Review: The Texas Chain Saw Massacre (1974)

I’m baaaaaaaack!

First off, I want to apologize for the almost month long absence.  I’ve been busy, y’know, trying to get an education.

Second, I miss this blog a lot.  And I feel terrible that I haven’t had the time to write.

Third, I’ve watched about maybe five or more movies during my absence and I’m going to try and review them all, but it will probably be awhile, considering the fact that my time management skills are just so awesome!

The review today is a film that I just recently watched in class on Monday night:  The Texas Chain Saw Massacre (1974).
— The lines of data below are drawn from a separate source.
(** Property X30.  For a 'missing parent' conflict on an id that is not
    scheduled for deletion and has no final name, when the [path_tree]
    entry of its file id has no parent (it is the root of the other tree),
    no directory is created: every child that [by_parent] lists under the
    id is moved to the root of the transform, and
    [('missing parent', 'Moved to root', child)] is recorded for each. *)
Theorem conflict_pass_moves_to_root (tree : PathTree) fuel
    (trans_id root_id name : string) (e : exn)
    (file_id : option string) (t t0 t1 t2 : TreeTransform)
    (listed : gmap string (gset string)) (children : gset string) :
  trans_id ∉ _removed_contents t →
  final_name trans_id t = (Raise e, t0) →
  is_NoFinalPath e = true →
  (file_id ← final_file_id trans_id;
   match file_id with
   | None => inactive_file_id trans_id
   | Some f => mret (Some f)
   end) t0 = (Ok file_id, t1) →
  entry_of tree file_id = Ok (None, name) →
  root t1 = Some root_id →
  by_parent t1 = (Ok listed, t2) →
  listed !! trans_id = Some children →
  (∀ c, c ∈ children →
        _new_root t2 ≠ Some c ∧ ∃ n, (final_name c t2).1 = Ok n) →
  ∃ t3,
    (∀ c, c ∈ children → final_parent c t3 = (Ok root_id, t3))
    ∧ ∀ new_conflicts,
        conflict_pass_body (Some tree) fuel ["missing parent"; trans_id]
          new_conflicts t
        = (Ok (new_conflicts
                 ∪ list_to_set
                     ((λ child, ["missing parent"; "Moved to root"; child])
                        <$> elements children)), t3).
Proof.
  intros Hdel Hname Hcaught Hfid Hentry Hroot Hlisted Hsome Hok.
  destruct (reparent_children _ root_id _ _ _ _ Hlisted Hsome Hok)
    as (t3 & Hrun & _ & Hin & _).
  exists t3. split; [intros c Hc; by apply Hin|].
  intros new_conflicts. revert Hfid.
  unfold conflict_pass_body. simpl. run. simpl.
  unfold pass_missing_parent. run. simpl.
  rewrite bool_decide_eq_false_2 by done. rewrite Hname, Hcaught.
  destruct (final_file_id trans_id t0) as [[[f|]|e'] t'].
  - intros [= <- <-]. by rewrite Hentry, Hroot, Hrun.
  - intros ->. by rewrite Hentry, Hroot, Hrun.
  - done.
Qed.

End TreeBranchFacts.

(** * Worked examples *)

(** ** The staging graph *)

(** C8 on [deleting_a]: [new-1] is scheduled for deletion and has no kind;
    once that deletion is cancelled its kind is the tree's. *)
Lemma final_kind_computed_witness :
  @final_kind sample_impl "new-1" deleting_a = (Ok None, deleting_a)
  ∧ @final_kind sample_impl "new-1" (set_removed_contents ∅ deleting_a)
    = @tree_kind sample_impl "new-1" (set_removed_contents ∅ deleting_a).
Proof.
  destruct (@final_kind_computed sample_impl "new-1" deleting_a)
    as (_ & Hremoved & _).
  destruct (@final_kind_computed sample_impl "new-1"
              (set_removed_contents ∅ deleting_a)) as (_ & _ & Htree).
  split; [apply Hremoved | apply Htree]; compute_done.
Defined.

(** C9 on [tree_ab], whose root is [new-0]. *)
Lemma adjust_path_guards_witness :
  adjust_path "x" None "new-0" tree_ab
    = (Raise (ValueError "Parent trans-id may not be None"), tree_ab)
  ∧ adjust_path "x" (Some "new-1") "new-0" tree_ab
    = (Raise CantMoveRoot, tree_ab).
Proof.
  destruct (adjust_path_guards "x" "new-0" tree_ab) as [_ Hroot].
  apply (Hroot "new-0" "new-1"). compute_done.
Defined.

(** ** The resolver *)

(** C6 on [tree_ab], where nothing is staged. *)
Lemma resolve_conflicts_no_conflicts_witness :
  @resolve_conflicts sample_impl 0 None tree_ab = (Ok ∅, tree_ab)
  ∧ staging_graph (@resolve_conflicts sample_impl 0 None tree_ab).2
    = staging_graph tree_ab.
Proof.
  apply (@resolve_conflicts_no_conflicts sample_impl 0 None tree_ab tree_ab);
    compute_done.
Defined.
The Texas Chain Saw Massacre follows the story of five teenagers traveling to their grandfather’s old home when they are hunted down, tortured, and killed by a crazy cannibalistic family.

Prior to seeing this, I had never seen any incarnation of The Texas Chain Saw Massacre.  I had a vague idea of what the story was about, but I was under the impression that Leatherface was the only villain.  So I was pretty unaware of exactly what was going to happen in the movie.

The movie starts out kind of slow, however, there’s a lot of foreshadowing going on: desecrated and robbed graves, slaughterhouses, and the creepy hitchhiker.  However, when the film ended, I was left feeling disturbed and scared and very aware of the fact that it was 10 o’clock at night and I had to walk all the way to the bus stop, and then all the way back to my apartment BY MYSELF.

I can’t really remember the last time a movie left me feeling the way I felt after watching The Texas Chain Saw Massacre.  I thought it was extremely disturbing, and I’m glad I was left feeling like that because this is a horror movie after all!  I’m also glad that we watched the original, because I feel like the remake would not have had any sort of effect on me whatsoever.

Something really interesting about this film was that, in a way, it was very symbolic of the time period.  The Vietnam War was going on when this was released and the Watergate Scandal had just happened in ’73.  So there was a real loss of trust in the government and society as well as a decline in the belief of the American Dream.  This movie does a good job at reflecting that through its portrayal of the cannibal family.  The dinner scene is so demented and a good example of showing the breakdown of society and essentially evil taking the place of what is supposed to be good.

I also really like the whole apocalyptic tone of the movie.  There are a lot of shots of the sun that are very foreboding and eerie.  One of the characters, Pam, keeps reading from an astrology book with basically just bad news all around.  And every time we hear a radio, there is always bad news being broadcasted.  There is literally no sense of hope at all in the movie, and even though the final girl, Sally, escapes, it’s at the cost of her sanity and the killers aren’t captured and nothing is resolved.

I have to say that for as disturbing as this movie was, there was very little blood and guts shown, which is actually quite impressive!  The scared and disturbed feeling comes mostly from the tone set throughout the movie.

As far as horror movies go, this is probably one of the best that I’ve seen ever (which might not be saying much; I’m not exactly an expert on horror).  But it left me feeling uneasy and very disturbed, which is ultimately what I expect to feel when watching any horror film.